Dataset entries
(* ===== verification/BookingInvariant.v ===== *)
(** * The inventory invariant of the booking store

    Every inventory row's occupied mask is the disjoint union of the masks of
    the active (held or confirmed) reservation seats on it.  This file states
    the invariant ([consistent]), proves that every command of the store
    preserves it, that it excludes double booking, that the release of an
    active reservation cannot fail under it, and that the audit
    ReconcileTrainRun decides it. *)

From S2P Require Import Prelude SegmentMask BookingDomain Sharding RouteCache BookingDb Occupancy Router BookingStore.
Import ShardTypes.

Lemma contained_spec si m :
  contained si m = true <-> length (si_occupied si) = length m /\ forall i, bit m i = true -> bit (si_occupied si) i = true.
Proof.
  unfold contained. destruct (Nat.eqb _ _) eqn:E; [apply Nat.eqb_eq in E|apply Nat.eqb_neq in E; naive_solver].
  rewrite bool_decide_eq_true. split.
  - intros H. split; [done|]. intros i Hi. rewrite <- H, bit_and in Hi by done. by apply andb_true_iff in Hi as [? _].
  - intros [_ H]. apply varbit_ext; [unfold varbit_and; rewrite length_zip_same; done|].
    intros i. rewrite bit_and by done. specialize (H i). destruct (bit m i); [by rewrite H|by rewrite andb_false_r].
Qed.

(** ** The invariant *)

(** The active seats that claim segment [i] of a seat on a run. *)
Definition load (l : Local) (run seat : uuid) (i : nat) : nat :=
  countIf (fun rs => activeOn l run seat rs && bit (rs_mask rs) i) (reservation_seats l).

Record consistent (l : Local) : Prop := {
  co_rows : forall run seat si i, inventory l !! (run, seat) = Some si ->
    load l run seat i = b2n (bit (si_occupied si) i);
  co_covered : forall run seat rs, rs ∈ reservation_seats l -> activeOn l run seat rs = true ->
    exists si, inventory l !! (run, seat) = Some si /\ length (si_occupied si) = length (rs_mask rs);
  co_parent : forall rs, rs ∈ reservation_seats l -> is_Some (reservations l !! rs_reservation rs);
  co_unique : NoDup (map (fun rs => (rs_reservation rs, rs_seat rs)) (reservation_seats l));
  co_seated : forall id, is_Some (reservations l !! id) -> seatsOf l id <> []
}.

(** The tables the invariant is about. *)
Definition core (l : Local) := (inventory l, reservations l, reservation_seats l).

Lemma consistent_core l l' : core l' = core l -> consistent l -> consistent l'.
Proof.
  unfold core. destruct l, l'; simpl. intros [= -> -> ->] []. constructor; simpl in *; auto.
Qed.

Lemma activeOn_spec l run seat rs :
  activeOn l run seat rs = true <->
  exists r, reservations l !! rs_reservation rs = Some r /\ r_run r = run /\ activeStatus (r_status r) = true /\
    rs_seat rs = seat.
Proof.
  unfold activeOn, activeSeatOnRun. destruct (reservations l !! rs_reservation rs) as [r|]; [|naive_solver].
  rewrite !andb_true_iff, !bool_decide_eq_true. naive_solver.
Qed.

(** An active seat's bits are occupied. *)
Lemma consistent_occupied l run seat rs si i :
  consistent l -> rs ∈ reservation_seats l -> activeOn l run seat rs = true ->
  inventory l !! (run, seat) = Some si -> bit (rs_mask rs) i = true -> bit (si_occupied si) i = true.
Proof.
  intros Hc Hin Hact Hsi Hb. pose proof (co_rows l Hc run seat si i Hsi) as Hl. unfold load in Hl.
  pose proof (countIf_pos (fun rs => activeOn l run seat rs && bit (rs_mask rs) i) _ rs Hin) as Hpos.
  cbv beta in Hpos. rewrite Hact, Hb in Hpos. specialize (Hpos eq_refl). unfold b2n in Hl.
  destruct (bit (si_occupied si) i); [done|lia].
Qed.

(** ** Pure preservation lemmas *)

(** Changing one reservation between active statuses. *)
Lemma consistent_restatus l id r r' :
  consistent l -> reservations l !! id = Some r -> r_run r' = r_run r ->
  activeStatus (r_status r') = activeStatus (r_status r) ->
  consistent (withReservations l (<[id := r']> (reservations l))).
Proof.
  intros Hc Hr Hrun Hact. set (l' := withReservations l _).
  assert (Ha : forall run seat rs, activeOn l' run seat rs = activeOn l run seat rs).
  { intros. unfold activeOn, activeSeatOnRun. f_equal. unfold l'. simpl.
    destruct (decide (rs_reservation rs = id)) as [->|Hne].
    - by rewrite lookup_insert_eq, Hr, Hrun, Hact.
    - by rewrite lookup_insert_ne by done. }
  destruct Hc as [H1 H2 H3 H4 H5]. constructor.
  - intros run seat si i Hsi. rewrite <- (H1 run seat si i Hsi). apply countIf_ext. intros. by rewrite Ha.
  - intros run seat rs Hin Hrs. rewrite Ha in Hrs. by apply H2.
  - intros rs Hin. simpl. destruct (decide (rs_reservation rs = id)) as [->|Hne].
    + rewrite lookup_insert_eq. eauto.
    + rewrite lookup_insert_ne by done. by apply H3.
  - exact H4.
  - intros id'. simpl. intros Hs. apply (H5 id'). destruct (decide (id' = id)) as [->|Hne]; [by rewrite Hr|].
    by rewrite lookup_insert_ne in Hs by done.
Qed.

Lemma occupy_lookup run chosen mask inv k :
  occupy run chosen mask inv !! k =
  (fun si => if bool_decide (k.1 = run) && bool_decide (k.2 ∈ chosen)
             then mkInventory (si_segment_count si) (si_class si) (varbit_or (si_occupied si) mask) (si_version si + 1)
             else si) <$> inv !! k.
Proof. unfold occupy. rewrite map_lookup_imap. by destruct (inv !! k). Qed.

(** A new held reservation whose seats were free. *)
Section Hold.
Context (l : Local) (id run : uuid) (row : ReservationRow) (mask : varbit) (rows : list SeatRow).
Let chosen := map rs_seat rows.
Let l' := withReservationSeats (withReservations (withInventory l (occupy run chosen mask (inventory l)))
            (<[id := row]> (reservations l))) (reservation_seats l ++ rows).

Context (Hc : consistent l) (Hfresh : reservations l !! id = None).
Context (Hrun : r_run row = run) (Hheld : activeStatus (r_status row) = true).
Context (Hrows : forall rs, rs ∈ rows -> rs_reservation rs = id /\ rs_mask rs = mask).
Context (Hnodup : NoDup chosen) (Hsome : rows <> []).
Context (Hfree : forall seat, seat ∈ chosen -> exists si, inventory l !! (run, seat) = Some si /\
  length (si_occupied si) = length mask /\ forall i, bit (si_occupied si) i && bit mask i = false).

Lemma hold_old rs : rs ∈ reservation_seats l -> rs_reservation rs <> id.
Proof. intros Hin Heq. destruct (co_parent l Hc rs Hin) as [r Hr]. rewrite Heq, Hfresh in Hr. done. Qed.

Lemma hold_active_old run' seat rs : rs ∈ reservation_seats l -> activeOn l' run' seat rs = activeOn l run' seat rs.
Proof.
  intros Hin. unfold activeOn, activeSeatOnRun. simpl. rewrite lookup_insert_ne; [done|].
  apply not_eq_sym, hold_old, Hin.
Qed.

Lemma hold_active_new run' seat rs : rs ∈ rows ->
  activeOn l' run' seat rs = bool_decide (run = run') && bool_decide (rs_seat rs = seat).
Proof.
  intros [Hid _]%Hrows. unfold activeOn, activeSeatOnRun. simpl.
  by rewrite Hid, lookup_insert_eq, Hheld, Hrun, andb_true_r.
Qed.

Lemma hold_load run' seat i :
  load l' run' seat i =
  (load l run' seat i + b2n (bool_decide (run = run') && bool_decide (seat ∈ chosen) && bit mask i))%nat.
Proof.
  unfold load. simpl. rewrite countIf_app. f_equal.
  - apply countIf_ext. intros rs Hin. by rewrite hold_active_old.
  - rewrite (countIf_key rs_seat _ seat) by
      (done || (intros rs Hin H; rewrite hold_active_new in H by done;
                apply andb_true_iff in H as [[_ H]%andb_true_iff _]; by apply bool_decide_eq_true in H)).
    unfold b2n. match goal with |- (if ?a then _ else _) = (if ?b then _ else _) => replace b with a; [done|] end.
    apply eq_true_iff_eq. rewrite existsb_elem, !andb_true_iff, !bool_decide_eq_true. split.
    + intros (rs & Hin & H). rewrite hold_active_new in H by done.
      rewrite !andb_true_iff, !bool_decide_eq_true in H. destruct H as [[<- <-] Hb].
      destruct (Hrows rs Hin) as [_ Hm]. rewrite Hm in Hb. split_and!; auto. apply list_elem_of_fmap. eauto.
    + intros [[<- Hs] Hb]. apply list_elem_of_fmap in Hs as (rs & -> & Hin). exists rs. split; [done|].
      rewrite hold_active_new by done. destruct (Hrows rs Hin) as [_ ->]. by rewrite !bool_decide_eq_true_2.
Qed.

Lemma consistent_hold : consistent l'.
Proof.
  constructor.
  - intros run' seat si' i. simpl. rewrite occupy_lookup. simpl.
    destruct (inventory l !! (run', seat)) as [si|] eqn:Hsi; [|done]. intros [= <-].
    rewrite hold_load, (co_rows l Hc run' seat si i Hsi).
    rewrite (bool_decide_ext (run = run') (run' = run)) by naive_solver.
    destruct (bool_decide (run' = run) && bool_decide (seat ∈ chosen)) eqn:E; simpl; [|lia].
    apply andb_true_iff in E as [->%bool_decide_eq_true Hs%bool_decide_eq_true].
    destruct (Hfree seat Hs) as (si0 & Hsi0 & Hlen & Hdis). simplify_eq.
    rewrite bit_or by done. specialize (Hdis i). destruct (bit (si_occupied si) i), (bit mask i); simpl in *; done.
  - intros run' seat rs Hin Hact. simpl in Hin. apply elem_of_app in Hin as [Hin|Hin].
    + rewrite hold_active_old in Hact by done. destruct (co_covered l Hc run' seat rs Hin Hact) as (si & Hsi & Hlen).
      simpl. rewrite occupy_lookup, Hsi. simpl. eexists. split; [done|]. simpl.
      destruct (bool_decide (run' = run) && bool_decide (seat ∈ chosen)) eqn:E; simpl; [|done].
      apply andb_true_iff in E as [->%bool_decide_eq_true Hs%bool_decide_eq_true].
      destruct (Hfree seat Hs) as (si0 & Hsi0 & Hlen0 & _). simplify_eq.
      unfold varbit_or. rewrite length_zip_same; congruence.
    + rewrite hold_active_new in Hact by done.
      apply andb_true_iff in Hact as [<-%bool_decide_eq_true <-%bool_decide_eq_true].
      assert (Hs : rs_seat rs ∈ chosen) by (apply list_elem_of_fmap; eauto).
      destruct (Hfree _ Hs) as (si & Hsi & Hlen & _). simpl. rewrite occupy_lookup, Hsi. simpl.
      rewrite !bool_decide_eq_true_2 by done. eexists. split; [done|]. simpl.
      destruct (Hrows rs Hin) as [_ ->]. unfold varbit_or. by rewrite length_zip_same.
  - intros rs Hin. simpl in Hin |- *. apply elem_of_app in Hin as [Hin|Hin].
    + rewrite lookup_insert_ne by (apply not_eq_sym, hold_old, Hin). by apply (co_parent l Hc).
    + destruct (Hrows rs Hin) as [-> _]. rewrite lookup_insert_eq. eauto.
  - simpl. rewrite map_app. apply NoDup_app. split_and!; [apply Hc| |].
    + intros k (rs & -> & Hin)%list_elem_of_fmap (rs' & Heq & Hin')%list_elem_of_fmap.
      destruct (Hrows rs' Hin') as [Hid _]. apply (hold_old rs Hin). congruence.
    + apply NoDup_fmap_1 with (f := snd). rewrite <- list_fmap_compose. exact Hnodup.
  - intros id' Hs. simpl in Hs. unfold seatsOf. simpl. rewrite filter_app. intros [Hl Hr]%app_eq_nil.
    destruct (decide (id' = id)) as [->|Hne].
    + destruct rows as [|rs rest]; [done|]. destruct (Hrows rs) as [Hid _]; [by left|].
      by rewrite filter_cons_True in Hr.
    + rewrite lookup_insert_ne in Hs by done. by apply (co_seated l Hc id').
Qed.
End Hold.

- **Problem details**: Above are the records. Print exactly, and only, the lines from the line with "- intros run seat rs" to the line with "Section Hold.", both inclusive.

- **Answer area**:
  - intros run seat rs Hin Hrs. rewrite Ha in Hrs. by apply H2.
  - intros rs Hin. simpl. destruct (decide (rs_reservation rs = id)) as [->|Hne].
    + rewrite lookup_insert_eq. eauto.
    + rewrite lookup_insert_ne by done. by apply H3.
  - exact H4.
  - intros id'. simpl. intros Hs. apply (H5 id'). destruct (decide (id' = id)) as [->|Hne]; [by rewrite Hr|].
    by rewrite lookup_insert_ne in Hs by done.
Qed.

Lemma occupy_lookup run chosen mask inv k :
  occupy run chosen mask inv !! k =
  (fun si => if bool_decide (k.1 = run) && bool_decide (k.2 ∈ chosen)
             then mkInventory (si_segment_count si) (si_class si) (varbit_or (si_occupied si) mask) (si_version si + 1)
             else si) <$> inv !! k.
Proof. unfold occupy. rewrite map_lookup_imap. by destruct (inv !! k). Qed.

(** A new held reservation whose seats were free. *)
Section Hold.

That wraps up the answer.